* _PROBLEM STATEMENT_: From the listing below, output only the lines starting at the line that has "validate_FieldConfig raw = Ret" and ending at the line that has "intros [= <-]. apply both_Ret in Hb as [Hn", exactly as they appear, ends included.

• • • • • • •

(* ===================================================================== *)
(** * task_schemas.py: what a validated configuration satisfies           *)
(* ===================================================================== *)

Lemma bounded_Ret key lo hi dflt raw v :
  (lo ≤ dflt ≤ hi)%Z →
  bounded key lo hi dflt raw = Ret v → (lo ≤ v ≤ hi)%Z.
Proof.
  intros Hd. unfold bounded. destruct raw as [x|]; [|by intros [= <-]].
  destruct (Z.ltb_spec x lo); [done|].
  destruct (Z.ltb_spec hi x); [done|]. intros [= <-]. lia.
Qed.

Lemma required_str_Ret key lo hi raw v :
  required_str key lo hi raw = Ret v →
  (lo ≤ String.length v)%nat ∧
  ∀ h, hi = Some h → (String.length v ≤ h)%nat.
Proof.
  unfold required_str. destruct raw as [x|]; [|done].
  destruct (Nat.ltb_spec (String.length x) lo); [done|].
  destruct hi as [h|].
  - destruct (Nat.ltb_spec h (String.length x)); [done|].
    intros [= <-]. split; [done|]. by intros ? [= <-].
  - intros [= <-]. split; [done|]. done.
Qed.

Lemma submodel_Ret {R A} key (dflt : A)
    (validate : R → res (list VError) A) raw a :
  submodel key dflt validate raw = Ret a →
  (raw = None ∧ a = dflt) ∨ (∃ r, raw = Some r ∧ validate r = Ret a).
Proof.
  unfold submodel. destruct raw as [r|].
  - intros Hr%under_Ret. right. eauto.
  - intros [= <-]. by left.
Qed.

Lemma Forall2_validated {R A} (validate : R → res (list VError) A)
    (Q : A → Prop) raws l :
  (∀ r a, validate r = Ret a → Q a) →
  Forall2 (λ r a, validate r = Ret a) raws l → Forall Q l.
Proof. intros HQ. induction 1; constructor; eauto. Qed.

Lemma validate_FieldConfig_ok raw f :
  validate_FieldConfig raw = Ret f → FieldConfig_ok f.
Proof.
  unfold validate_FieldConfig.
  destruct (both _ _) as [(n & t & sel & attr)|] eqn:Hb; [|done].
  intros [= <-]. apply both_Ret in Hb as [Hn Hb].
  apply both_Ret in Hb as [_ Hb]. apply both_Ret in Hb as [Hs _].
  apply required_str_Ret in Hn as [Hn1 Hn2].
  apply required_str_Ret in Hs as [Hs1 _].
  split; simpl; [split; [done|by apply Hn2]|done].
Qed.

Lemma validate_PaginationConfig_ok raw p :
  validate_PaginationConfig raw = Ret p → PaginationConfig_ok p.
Proof.
  unfold validate_PaginationConfig.
  destruct (both _ _) as [(nx & mx & wt)|] eqn:Hb; [|done].
  intros [= <-]. apply both_Ret in Hb as [_ Hb].
  apply both_Ret in Hb as [Hm Hw].
  apply bounded_Ret in Hm; [|lia]. apply bounded_Ret in Hw; [|lia].
  unfold PaginationConfig_ok. simpl. lia.
Qed.

Lemma validate_RateLimitConfig_ok raw c :
  validate_RateLimitConfig raw = Ret c → RateLimitConfig_ok c.
Proof.
  unfold validate_RateLimitConfig.
  destruct (both _ _) as [(rpm & dl & mrd)|] eqn:Hb; [|done].
  intros [= <-]. apply both_Ret in Hb as [H1 Hb].
  apply both_Ret in Hb as [H2 H3].
  apply bounded_Ret in H1; [|lia]. apply bounded_Ret in H2; [|lia].
  apply bounded_Ret in H3; [|lia]. unfold RateLimitConfig_ok. simpl. lia.
Qed.

Lemma validate_ProxyConfig_ok raw c :
  validate_ProxyConfig raw = Ret c → ProxyConfig_ok c.
Proof.
  unfold validate_ProxyConfig.
  destruct (bounded _ _ _ _ _) as [mf|] eqn:Hb; [|done].
  intros [= <-]. apply bounded_Ret in Hb; [|lia].
  unfold ProxyConfig_ok. simpl. lia.
Qed.

Lemma validate_BrowserConfig_ok raw c :
  validate_BrowserConfig raw = Ret c → BrowserConfig_ok c.
Proof.
  unfold validate_BrowserConfig.
  destruct (both _ _) as [(vw & vh & t)|] eqn:Hb; [|done].
  intros [= <-]. apply both_Ret in Hb as [H1 Hb].
  apply both_Ret in Hb as [H2 H3].
  apply bounded_Ret in H1; [|lia]. apply bounded_Ret in H2; [|lia].
  apply bounded_Ret in H3; [|lia]. unfold BrowserConfig_ok. simpl. lia.
Qed.

Lemma validate_WaitCondition_ok raw c :
  validate_WaitCondition raw = Ret c → WaitCondition_ok c.
Proof.
  unfold validate_WaitCondition.
  destruct (both _ _) as [(t & tm)|] eqn:Hb; [|done].
  intros [= <-]. apply both_Ret in Hb as [Ht Htm]. split; simpl.
  - destruct (raw_wait_type raw) as [x|]; [|done].
    destruct (String.eqb x "element") eqn:H1.
    { apply String.eqb_eq in H1 as ->. injection Ht as <-. set_solver. }
    destruct (String.eqb x "timeout") eqn:H2.
    { apply String.eqb_eq in H2 as ->. injection Ht as <-. set_solver. }
    destruct (String.eqb x "network") eqn:H3; [|done].
    apply String.eqb_eq in H3 as ->. injection Ht as <-. set_solver.
  - intros t0 ->. destruct (raw_wait_timeout raw) as [[x|]|].
    + destruct (bounded _ _ _ _ _) as [t'|] eqn:Hbd; [|done].
      injection Htm as ->. apply bounded_Ret in Hbd; [done|lia].
    + done.
    + injection Htm as <-. lia.
Qed.

Lemma validate_headers_Ret h h' :
  validate_headers h = Ret h' →
  h' = h ∧ (length h ≤ 20)%nat ∧ Forall header_ok h.
Proof.
  unfold validate_headers. destruct h as [|kv h0].
  { intros [= <-]. split_and!; [done|simpl; lia|constructor]. }
  set (h := kv :: h0). destruct (Nat.ltb_spec 20 (length h)); [done|].
  destruct (existsb _ h) eqn:Hex; [done|]. intros [= <-].
  split_and!; [done|done|]. apply Forall_forall. intros x Hx.
  assert (existsb (λ kv, (100 <? String.length kv.1)%nat
                         || (500 <? String.length kv.2)%nat) h = false
          → ∀ y, y ∈ h → header_ok y) as Hall.
  { clear. induction h as [|a l IHl]; simpl; [by intros _ y ?%elem_of_nil|].
    intros [Ha Hl]%orb_false_iff y [->|Hy]%elem_of_cons; [|by apply IHl].
    apply orb_false_iff in Ha as [H1%Nat.ltb_ge H2%Nat.ltb_ge].
    by split. }
  by apply Hall.
Qed.

(** The parts of a successful [validate_task_config]. *)
Lemma validate_task_config_parts is_http_url raw cfg :
  validate_task_config is_http_url raw = Ret cfg →
  (raw_url raw = Some (url cfg) ∧ is_http_url (url cfg) = true) ∧
  validate_fields_key (raw_fields raw) = Ret (fields cfg) ∧
  submodel "pagination" default_PaginationConfig validate_PaginationConfig
    (raw_pagination raw) = Ret (pagination cfg) ∧
  submodel "rate_limit" default_RateLimitConfig validate_RateLimitConfig
    (raw_rate_limit raw) = Ret (rate_limit cfg) ∧
  submodel "proxy" default_ProxyConfig validate_ProxyConfig (raw_proxy raw)
  = Ret (proxy cfg) ∧
  submodel "browser" default_BrowserConfig validate_BrowserConfig
    (raw_browser raw) = Ret (browser cfg) ∧
  match raw_wait_conditions raw with
  | None => wait_conditions cfg = []
  | Some ws =>
      (length ws ≤ 10)%nat ∧
      Forall2 (λ r a, validate_WaitCondition r = Ret a) ws
        (wait_conditions cfg)
  end ∧
  match raw_custom_headers raw with
  | None => custom_headers cfg = []
  | Some h => validate_headers h = Ret (custom_headers cfg)
  end ∧
  bounded "max_retries" 0 10 3 (raw_max_retries raw)
  = Ret (max_retries cfg) ∧
  bounded "retry_delay" 1000 30000 5000 (raw_retry_delay raw)
  = Ret (retry_delay cfg) ∧
  raw_extra raw = [].
Proof.
  unfold validate_task_config.
  destruct (validate_TaskConfig is_http_url raw) as [cfg'|] eqn:Hv; [|done].
  intros [= ->]. revert Hv. unfold validate_TaskConfig.
  destruct (both _ _)
    as [(u & fs & pg & rl & px & br & ws & hd & mr & rd & ?)|] eqn:Hb;
    [|done].
  intros [= <-]. simpl.
  apply both_Ret in Hb as [Hu Hb]. apply both_Ret in Hb as [Hf Hb].
  apply both_Ret in Hb as [Hpg Hb]. apply both_Ret in Hb as [Hrl Hb].
  apply both_Ret in Hb as [Hpx Hb]. apply both_Ret in Hb as [Hbr Hb].
  apply both_Ret in Hb as [Hws Hb]. apply both_Ret in Hb as [Hhd Hb].
  apply both_Ret in Hb as [Hmr Hb]. apply both_Ret in Hb as [Hrd Hex].
  assert (raw_url raw = Some u ∧ is_http_url u = true) as Hurl.
  { destruct (raw_url raw) as [x|]; [|done].
    destruct (is_http_url x) eqn:Hx; [|done]. by injection Hu as ->. }
  assert (match raw_wait_conditions raw with
          | None => ws = []
          | Some l =>
              (length l ≤ 10)%nat ∧
              Forall2 (λ r a, validate_WaitCondition r = Ret a) l ws
          end) as Hws'.
  { destruct (raw_wait_conditions raw) as [l|]; [|by injection Hws].
    destruct (Nat.ltb_spec 10 (length l)); [done|]. split; [done|].
    by apply under_Ret, validate_items_Ret in Hws. }
  assert (match raw_custom_headers raw with
          | None => hd = []
          | Some h => validate_headers h = Ret hd
          end) as Hhd'.
  { destruct (raw_custom_headers raw) as [h|]; [|by injection Hhd].
    destruct (validate_headers h); [by injection Hhd as ->|done]. }
  assert (raw_extra raw = []) as Hex' by by destruct (raw_extra raw).
  destruct Hurl. by split_and!.
Qed.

• • • • • • •

* _RESULT OF THE EXERCISE_:
  validate_FieldConfig raw = Ret f → FieldConfig_ok f.
Proof.
  unfold validate_FieldConfig.
  destruct (both _ _) as [(n & t & sel & attr)|] eqn:Hb; [|done].
  intros [= <-]. apply both_Ret in Hb as [Hn Hb].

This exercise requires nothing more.